Attaching the base to the wall
Attaching the base to the wall Installing the plastic attachment clips
Installing fiber cement hardie backer board Put down a protective cover during construction
Installing fiber cement hardie backer board You dont want the wall board to rest on the base. Too hold it up about 1/4" I put a large paint stir stick on the ledge as a shim
Installing fiber cement hardie backer board While the rough opening is 60" the space between the top flanges is about 3/8" less. A 60" piece of wall board is too long to fit at the bottom so you have to trim the corners
Installing fiber cement hardie backer board Lay the board down and trim the corners. Working with this board is the same as drywall; score and break but it's much tougher
Installing fiber cement hardie backer board I used 1-1/4" coated corrosion proof screws to mount the board. This board is tough so you have to push very hard to drive the screw
Installing fiber cement hardie backer board I used 1-1/4" coated corrosion proof screws to mount the board
Installing fiber cement hardie backer board I had to trim the drywall 3' up from the first board
Installing fiber cement hardie backer board The amount I had to trim off was so small scoring and breaking it didn't work so I used my Sonicrafter tool to cut the line
Installing fiber cement hardie backer board You can see why I put the corrugated sheet down for proctection
Installing fiber cement hardie backer board The first 2 sheets are up
Installing fiber cement hardie backer board I'm going to install another 2x4 stud as a backer where the old drywall will meet the new cement board
Running the electrical whip to the garage The old whirlpool tub had its own circuit. Instead of just abandoning it I decided to make use of it and run it to the garage for more outlets. I measured, drilled a hole in the stud space and pushed a fish tape into the hole
Running the electrical whip to the garage This is what you want to see. The fish tape in the right spot
Running the electrical whip to the garage I pulled the wires through the hole into the garage for future outlets
Running the electrical whip to the garage Now that the wire is out of the way I'm going to have to install a stud where the drywall and the cement board meet on this side too
Removing the door casing Time to take the inside trim off because I'm going to be laying the cement board on the floor soon. The floor always goes under the trim. Since I'm going to put in all new trim it's a waste of time to undercut the old casing
Removing the door casing I use a flat bar and a scraper to pry the casing away from the doorframe and wall
Removing the door casing Here's a trick to keep the flatbar from crushing the wall or door frame. Insert a flat paint scraper under the pry point of the flatbar
Piecing in the drywall behind the sink I used a level and pencil to outline the area to be cut out for a new piece of drywall. It will be 16" wide because it's between 2 studs. I decided to make it 24" tall, a nice even number
Piecing in the drywall behind the sink After I scored the line with a razor knife I cut the piece out with my Sonicrafter. The surrounding studs make it impossible to bend and break off the drywall without making a mess of it
Piecing in the drywall behind the sink I cut out a 16x24 piece of drywall. I carefully measured the distance from the side and top edge to find the center of the holes. I used 2 hole saws to cut the holes
Piecing in the drywall behind the sink Places where utilities go through a stud should have a steel plate inserted. The reasoning is that studs are hammered and drilled into on a regular basis to hang things on the walls and to fasten baseboard trim with a nail gun at the floor
Piecing in the drywall behind the sink With a little edge trimming the piece went right in
Patching and taping I'm going to patch the hole in the wall for the old whirlpool control. I like to have some kind of backer to keep the patch from pushing back into the wall. I happened to have an old bracket for a bifold door laying around. I screwed it in with a couple of drywall screws
Patching and taping I smeared some construction glue on the parts to hold them to the bracket
Patching and taping Here's the final patch.

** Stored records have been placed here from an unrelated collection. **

Definition env_set_consumer (x : option Consumer) (e : LocalEnvironment) : LocalEnvironment :=
  Build_LocalEnvironment (env_address e) (env_addresses e) (env_endpoint e) x
    (env_control_liveness e) (env_interpreter e) (env_owner_cancellation e) (env_commitment e)
    (env_publication_notice e) (env_reservation e) (env_acknowledgement e) (env_acknowledged e)
    (env_initialization e) (env_activation_rejection e) (env_retirement e) (env_retired_ingress e)
    (env_unread_owner_cancellation e) (env_residual e).
Definition env_set_control_liveness (x : option ControlSender) (e : LocalEnvironment) : LocalEnvironment :=
  Build_LocalEnvironment (env_address e) (env_addresses e) (env_endpoint e) (env_consumer e) x
    (env_interpreter e) (env_owner_cancellation e) (env_commitment e) (env_publication_notice e)
    (env_reservation e) (env_acknowledgement e) (env_acknowledged e) (env_initialization e)
    (env_activation_rejection e) (env_retirement e) (env_retired_ingress e)
    (env_unread_owner_cancellation e) (env_residual e).
Definition env_set_interpreter (x : option Interpreter) (e : LocalEnvironment) : LocalEnvironment :=
  Build_LocalEnvironment (env_address e) (env_addresses e) (env_endpoint e) (env_consumer e)
    (env_control_liveness e) x (env_owner_cancellation e) (env_commitment e)
    (env_publication_notice e) (env_reservation e) (env_acknowledgement e) (env_acknowledged e)
    (env_initialization e) (env_activation_rejection e) (env_retirement e) (env_retired_ingress e)
    (env_unread_owner_cancellation e) (env_residual e).
Definition env_set_owner_cancellation (x : option Cancel) (e : LocalEnvironment) : LocalEnvironment :=
  Build_LocalEnvironment (env_address e) (env_addresses e) (env_endpoint e) (env_consumer e)
    (env_control_liveness e) (env_interpreter e) x (env_commitment e) (env_publication_notice e)
    (env_reservation e) (env_acknowledgement e) (env_acknowledged e) (env_initialization e)
    (env_activation_rejection e) (env_retirement e) (env_retired_ingress e)
    (env_unread_owner_cancellation e) (env_residual e).
Definition env_set_commitment (x : option CommitmentSender) (e : LocalEnvironment) : LocalEnvironment :=
  Build_LocalEnvironment (env_address e) (env_addresses e) (env_endpoint e) (env_consumer e)
    (env_control_liveness e) (env_interpreter e) (env_owner_cancellation e) x
    (env_publication_notice e) (env_reservation e) (env_acknowledgement e) (env_acknowledged e)
    (env_initialization e) (env_activation_rejection e) (env_retirement e) (env_retired_ingress e)
    (env_unread_owner_cancellation e) (env_residual e).
Definition env_set_publication_notice (x : PublicationNotice) (e : LocalEnvironment) : LocalEnvironment :=
  Build_LocalEnvironment (env_address e) (env_addresses e) (env_endpoint e) (env_consumer e)
    (env_control_liveness e) (env_interpreter e) (env_owner_cancellation e) (env_commitment e) x
    (env_reservation e) (env_acknowledgement e) (env_acknowledged e) (env_initialization e)
    (env_activation_rejection e) (env_retirement e) (env_retired_ingress e)
    (env_unread_owner_cancellation e) (env_residual e).
Definition env_set_reservation (x : option Reservation) (e : LocalEnvironment) : LocalEnvironment :=
  Build_LocalEnvironment (env_address e) (env_addresses e) (env_endpoint e) (env_consumer e)
    (env_control_liveness e) (env_interpreter e) (env_owner_cancellation e) (env_commitment e)
    (env_publication_notice e) x (env_acknowledgement e) (env_acknowledged e)
    (env_initialization e) (env_activation_rejection e) (env_retirement e) (env_retired_ingress e)
    (env_unread_owner_cancellation e) (env_residual e).
Definition env_set_acknowledgement (x : option AckReceiver) (e : LocalEnvironment) : LocalEnvironment :=
  Build_LocalEnvironment (env_address e) (env_addresses e) (env_endpoint e) (env_consumer e)
    (env_control_liveness e) (env_interpreter e) (env_owner_cancellation e) (env_commitment e)
    (env_publication_notice e) (env_reservation e) x (env_acknowledged e) (env_initialization e)
    (env_activation_rejection e) (env_retirement e) (env_retired_ingress e)
    (env_unread_owner_cancellation e) (env_residual e).
Definition env_set_acknowledged (x : option (Result () RecvError)) (e : LocalEnvironment) : LocalEnvironment :=
  Build_LocalEnvironment (env_address e) (env_addresses e) (env_endpoint e) (env_consumer e)
    (env_control_liveness e) (env_interpreter e) (env_owner_cancellation e) (env_commitment e)
    (env_publication_notice e) (env_reservation e) (env_acknowledgement e) x
    (env_initialization e) (env_activation_rejection e) (env_retirement e) (env_retired_ingress e)
    (env_unread_owner_cancellation e) (env_residual e).
Definition env_set_initialization (x : option Progress) (e : LocalEnvironment) : LocalEnvironment :=
  Build_LocalEnvironment (env_address e) (env_addresses e) (env_endpoint e) (env_consumer e)
    (env_control_liveness e) (env_interpreter e) (env_owner_cancellation e) (env_commitment e)
    (env_publication_notice e) (env_reservation e) (env_acknowledgement e) (env_acknowledged e) x
    (env_activation_rejection e) (env_retirement e) (env_retired_ingress e)
    (env_unread_owner_cancellation e) (env_residual e).
Definition env_set_activation_rejection (x : option LocalActivationRejection) (e : LocalEnvironment) : LocalEnvironment :=
  Build_LocalEnvironment (env_address e) (env_addresses e) (env_endpoint e) (env_consumer e)
    (env_control_liveness e) (env_interpreter e) (env_owner_cancellation e) (env_commitment e)
    (env_publication_notice e) (env_reservation e) (env_acknowledgement e) (env_acknowledged e)
    (env_initialization e) x (env_retirement e) (env_retired_ingress e)
    (env_unread_owner_cancellation e) (env_residual e).
Definition env_set_retirement (x : option CapabilityRetirement) (e : LocalEnvironment) : LocalEnvironment :=
  Build_LocalEnvironment (env_address e) (env_addresses e) (env_endpoint e) (env_consumer e)
    (env_control_liveness e) (env_interpreter e) (env_owner_cancellation e) (env_commitment e)
    (env_publication_notice e) (env_reservation e) (env_acknowledgement e) (env_acknowledged e)
    (env_initialization e) (env_activation_rejection e) x (env_retired_ingress e)
    (env_unread_owner_cancellation e) (env_residual e).
Definition env_set_retired_ingress (x : option (Drained Event Retired)) (e : LocalEnvironment) : LocalEnvironment :=
  Build_LocalEnvironment (env_address e) (env_addresses e) (env_endpoint e) (env_consumer e)
    (env_control_liveness e) (env_interpreter e) (env_owner_cancellation e) (env_commitment e)
    (env_publication_notice e) (env_reservation e) (env_acknowledgement e) (env_acknowledged e)
    (env_initialization e) (env_activation_rejection e) (env_retirement e) x
    (env_unread_owner_cancellation e) (env_residual e).
Definition env_set_unread_owner_cancellation (x : option ()) (e : LocalEnvironment) : LocalEnvironment :=
  Build_LocalEnvironment (env_address e) (env_addresses e) (env_endpoint e) (env_consumer e)
    (env_control_liveness e) (env_interpreter e) (env_owner_cancellation e) (env_commitment e)
    (env_publication_notice e) (env_reservation e) (env_acknowledgement e) (env_acknowledged e)
    (env_initialization e) (env_activation_rejection e) (env_retirement e) (env_retired_ingress e)
    x (env_residual e).
Definition env_set_residual (x : option LocalResidual) (e : LocalEnvironment) : LocalEnvironment :=
  Build_LocalEnvironment (env_address e) (env_addresses e) (env_endpoint e) (env_consumer e)
    (env_control_liveness e) (env_interpreter e) (env_owner_cancellation e) (env_commitment e)
    (env_publication_notice e) (env_reservation e) (env_acknowledgement e) (env_acknowledged e)
    (env_initialization e) (env_activation_rejection e) (env_retirement e) (env_retired_ingress e)
    (env_unread_owner_cancellation e) x.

Patching and taping This corner was all messed up. I cut it out square and luckily had a lot of wood behind to fasten my patch to
Patching and taping Drove a bunch of screws in. The wall board to the right was not tight to the studs so I screwed it in too
Patching and taping First layer of mud and self adheasive drywall tape on the whirlpool hole patch
Patching and taping First layer of mud and self adheasive drywall tape on the corner patch
Patching and taping I used good old paper tape and joint compound for the big wall patch
Trimming the door frame I removed the oak transition threshold strip. Now I have to cut the door frame so I can slip the underlayment and tile under it
Trimming the door frame I got the correct level by stacking the underlayment and a piece of tile. I used my sonicrafter to cut the door frame
Trimming the door frame A tap with a chisel and the block comes off
Trimming the door frame This is what the underlayment looks like slipped under the door frame
Fitting the underlayment The rough width of the room is 5'. I couldn't get a 5' piece of board to lay down because the thickness of the drywall makes the room narrower.

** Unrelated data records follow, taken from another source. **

(* ===== verification/LocalExample.v ===== *)
(** * A concrete local host

    An instance of the host of LocalEnvironment.v: a mailbox of numbers in
    entity mode, an owner that may have requested cancellation, one claimed
    address, a binding that answers or not, an interpreter whose tasks hand in
    events and that completes what it is loaned unless it is told to panic.  The
    witnesses of the theorems run actors on it. *)

From S2P Require Import Prelude Driver DriverLaw Host Assessment LocalIngress LocalEnvironment.

Record Bench := {
  bench_control : list nat;
  bench_user : list (LocalIngress nat nat nat);
  bench_admission : Admission ();
  bench_request : option OwnerCancellation;
  bench_claimed : list nat;
  bench_answers : option bool;
  bench_fences : list (nat * Result () FenceFailure);
  bench_published : list nat;
  bench_disposed : nat
}.

(** An interpreter: the events of its tasks, and whether it panics. *)
Record Machine := { machine_events : list nat; machine_panics : bool }.

#[export] Instance bench_types : LocalTypes := {|
  World := Bench; Panic := (); Event := nat; Item := LocalIngress nat nat nat;
  Retired := User nat nat; Actions := nat * Step; InterpretationCustody := (); OfferCustody := ();
  Settlements := nat; Interpreter := Machine; Descendants := (); Notice := ();
  Addr := nat; AddressSpace := (); ClaimError := nat; Reservation := nat; Lease := nat;
  Owner := (); Consumer := (); MailboxRef := (); ControlSender := (); Cancel := ();
  CommitmentSender := (); AckSender := (); AckReceiver := (); RecvError := ();
  Tasks := list (Result (Result () nat) nat); JoinError := nat; Instant := nat;
  TerminationObservation := (); Termination := nat
|}.

Definition set_queues (control : list nat) (user : list (LocalIngress nat nat nat)) (w : Bench) : Bench :=
  {| bench_control := control; bench_user := user; bench_admission := bench_admission w;
     bench_request := bench_request w; bench_claimed := bench_claimed w;
     bench_answers := bench_answers w; bench_fences := bench_fences w;
     bench_published := bench_published w; bench_disposed := bench_disposed w |}.
Definition bench_set_admission (x : Admission ()) (w : Bench) : Bench :=
  {| bench_control := bench_control w; bench_user := bench_user w; bench_admission := x;
     bench_request := bench_request w; bench_claimed := bench_claimed w;
     bench_answers := bench_answers w; bench_fences := bench_fences w;
     bench_published := bench_published w; bench_disposed := bench_disposed w |}.
Definition set_claims (claimed published : list nat) (w : Bench) : Bench :=
  {| bench_control := bench_control w; bench_user := bench_user w;
     bench_admission := bench_admission w; bench_request := bench_request w;
     bench_claimed := claimed; bench_answers := bench_answers w; bench_fences := bench_fences w;
     bench_published := published; bench_disposed := bench_disposed w |}.
Definition set_fences (fences : list (nat * Result () FenceFailure)) (w : Bench) : Bench :=
  {| bench_control := bench_control w; bench_user := bench_user w;
     bench_admission := bench_admission w; bench_request := bench_request w;
     bench_claimed := bench_claimed w; bench_answers := bench_answers w; bench_fences := fences;
     bench_published := bench_published w; bench_disposed := bench_disposed w |}.
Definition count_disposal (w : Bench) : Bench :=
  {| bench_control := bench_control w; bench_user := bench_user w;
     bench_admission := bench_admission w; bench_request := bench_request w;
     bench_claimed := bench_claimed w; bench_answers := bench_answers w;
     bench_fences := bench_fences w; bench_published := bench_published w;
     bench_disposed := S (bench_disposed w) |}.

#[export] Instance bench_mailbox :
    Communication Bench () () nat (LocalIngress nat nat nat) := {|
  poll_recv _ w :=
    match bench_control w, bench_user w with
    | event :: rest, _ => (set_queues rest (bench_user w) w, (tt, Some (Some (Received_Control event))))
    | [], item :: rest => (set_queues [] rest w, (tt, Some (Some (Received_User item))))
    | [], [] => (w, (tt, Some None))
    end;
  poll_recv_control _ w :=
    match bench_control w with
    | event :: rest => (set_queues rest (bench_user w) w, (tt, Some (Some event)))
    | [] => (w, (tt, None))
    end;
  consumer_drain _ w :=
    (set_queues [] [] w, {| control := bench_control w; user := bench_user w |});
  close_admission _ w := w;
  admission := bench_admission;
  set_admission := bench_set_admission
|}.

#[export] Instance bench_cancellation : CancellationChannel Bench () := {|
  poll_cancellation _ w := (w, Some <$> bench_request w);
  cancellation_close _ w := w;
  cancellation_try_recv _ w :=
    (w, match bench_request w with Some request => Ok request | None => Err TryRecvError_Empty end)
|}.

#[export] Instance bench_publisher : FencePublisher () Bench nat := {|
  publisher_complete fence result w := (set_fences (bench_fences w ++ [(fence, result)]) w, Ready ())
|}.

#[export] Instance bench_mode : IngressMode () Bench nat (LocalIngress nat nat nat) (User nat nat) () :=
  EntityIngress (λ _ message, message).

#[export] Instance bench_tasks : TaskSet Bench (list (Result (Result () nat) nat)) nat nat := {|
  join_next tasks w :=
    match tasks with
    | joined :: tasks => (w, (tasks, Some (Some joined)))
    | [] => (w, ([], Some None))
    end;
  tasks_is_empty tasks := match tasks with [] => true | _ => false end
|}.

#[export] Instance bench_host : LocalHost := {|
  mailbox_channel w := (w, (tt, tt, tt, tt));
  try_reserve _ address w :=
    if bool_decide (address ∈ bench_claimed w) then (w, Err address)
    else (set_claims (address :: bench_claimed w) (bench_published w) w, Ok address);
  reservation_publish address _ w :=
    (set_claims (bench_claimed w) (address :: bench_published w) w, address);
  oneshot_channel w := (w, (tt, tt));
  commitment_send _ _ w :=
    (w, match bench_answers w with
        | Some true => Ok ()
        | _ => Err (ActorRef_new 0 (Endpoint_Standard tt) tt, tt)
        end);
  await_acknowledgement _ w := (w, Some (Ok ()));
  poll_sleep _ w := (w, false);
  now _ := 0;
  notify _ _ w := (w, None);
  dispose _ := count_disposal;
  wait w := w
|}.

#[export] Instance bench_commits : CommitActions := {|
  interpreter_initialize s := (s, Ready ());
  interpreter_commit '(w, (m, progress)) :=
    if machine_panics m then ((w, (m, progress)), Panicked ()) else
    match progress with
    | Some (Progress_Original (n, _)) =>
        ((w, (m, Some (Progress_Completed (Interpretation_Complete n)))), Ready ())
    | Some (Progress_Interpreting _) =>
        ((w, (m, Some (Progress_Completed (Interpretation_Complete 0)))), Ready ())
    | progress => ((w, (m, progress)), Ready ())
    end;
  interpreter_offer_next '(w, (m, stage)) :=
    match stage with
    | Some (Source_Original n) =>
        ((w, (m, Some (Source_Completed (Custody_Exhausted n)))), Ready ())
    | Some (Source_Offering _) =>
        ((w, (m, Some (Source_Completed (Custody_Exhausted 0)))), Ready ())
    | stage => ((w, (m, stage)), Ready ())
    end;
  poll_local_event '(w, m) :=
    match machine_events m with
    | event :: rest => ((w, {| machine_events := rest; machine_panics := machine_panics m |}),
                        Ready (Some (Ok event)))
    | [] => ((w, m), Ready None)
    end;
  next_deadline m := (m, None);
  pop_due m _ := (m, None);
  interpreter_receive_retirement '(w, (m, received)) :=
    match m, received with
    | Some m, None =>
        ((w, (None, Some
          {| retired_tasks := (λ event, Ok (Err event)) <$> machine_events m;
             retired_descendants := (); retired_operation_failures := NoFailuresFound;
             retired_descendant_report := Report_new Established NoFailuresFound;
             retired_terminal_report := None; retired_failures := [] |})), Ready ())
    | Some m, Some r => ((w, (None, Some r)), Ready ())
    | None, received => ((w, (None, received)), Ready ())
    end
|}.

#[export] Instance bench_settlements : SettlementClass := {|
  interpretation_status i :=
    inl (match i with Interpretation_Complete _ => Status_Accepted | Interpretation_Corrupt _ => Status_Corrupt end);
  into_settlements i :=
    match i with Interpretation_Complete n | Interpretation_Corrupt n => n end;
  settlement_drop _ := None;
  assertion := ()
|}.

(** A host with queued ingress, and the actor prepared at an address of it. *)
Definition bench (control : list nat) (user : list (LocalIngress nat nat nat))
    (request : option OwnerCancellation) (claimed : list nat) (answers : option bool) : World :=
  {| bench_control := control; bench_user := user; bench_admission := None;
     bench_request := request; bench_claimed := claimed; bench_answers := answers;
     bench_fences := []; bench_published := []; bench_disposed := 0 |}.

Definition machine (events : list nat) : Machine := {| machine_events := events; machine_panics := false |}.

Definition bench_prepare (m : Machine) (w : World) : World * LocalEnvironment :=
  prepare (2 : Addr) (tt : AddressSpace) (tt : TerminationObservation) (tt : Cancel) (λ _, m) w.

Fitting the underlayment I had to cut off an inch to make it fit. The board doesn't have to fit tight to the 2x4 sole plate. It's better if it floats to take into account expansion and contraction
Fitting the underlayment The boad has to be moved a bit to the left and under the door frame
Fitting the underlayment I pried the board over with a flat bar against a scraper so the wall didn't get crushed
Fitting the underlayment I tapped on the piece of plywood to push the board under the door frame
Fitting the underlayment Lay out the cutout for the vent with a square
Fitting the underlayment Score the lines with a knife
Fitting the underlayment I used my Hackzall to make the right and left cuts
Fitting the underlayment I was able to break off the end
Fitting the underlayment Mark the wall at the end of the vent so you know how far to cut. When you put the board down you won't see the vent
Fitting the underlayment It was a sure thing to use my Skilsaw with a masonry blade to make my cuts rather than wreck another board. Trying to break off 1 or 2 inches isn't going to work on this stuff
Fitting the underlayment Make sure you do this outside. There was so much dust I wore a mask. I subsequently found that they make special blades for cutting Hardie board that don't make a lot of dust. I guess I'm not the only person who had a problem
Laying out the toilet flange and water supply holes I want to find the center of the toilet drain and water supply. I laid the new board down so it was centered in the room and against the closest line. I lined my T square up with the center of the drain to get the first distance.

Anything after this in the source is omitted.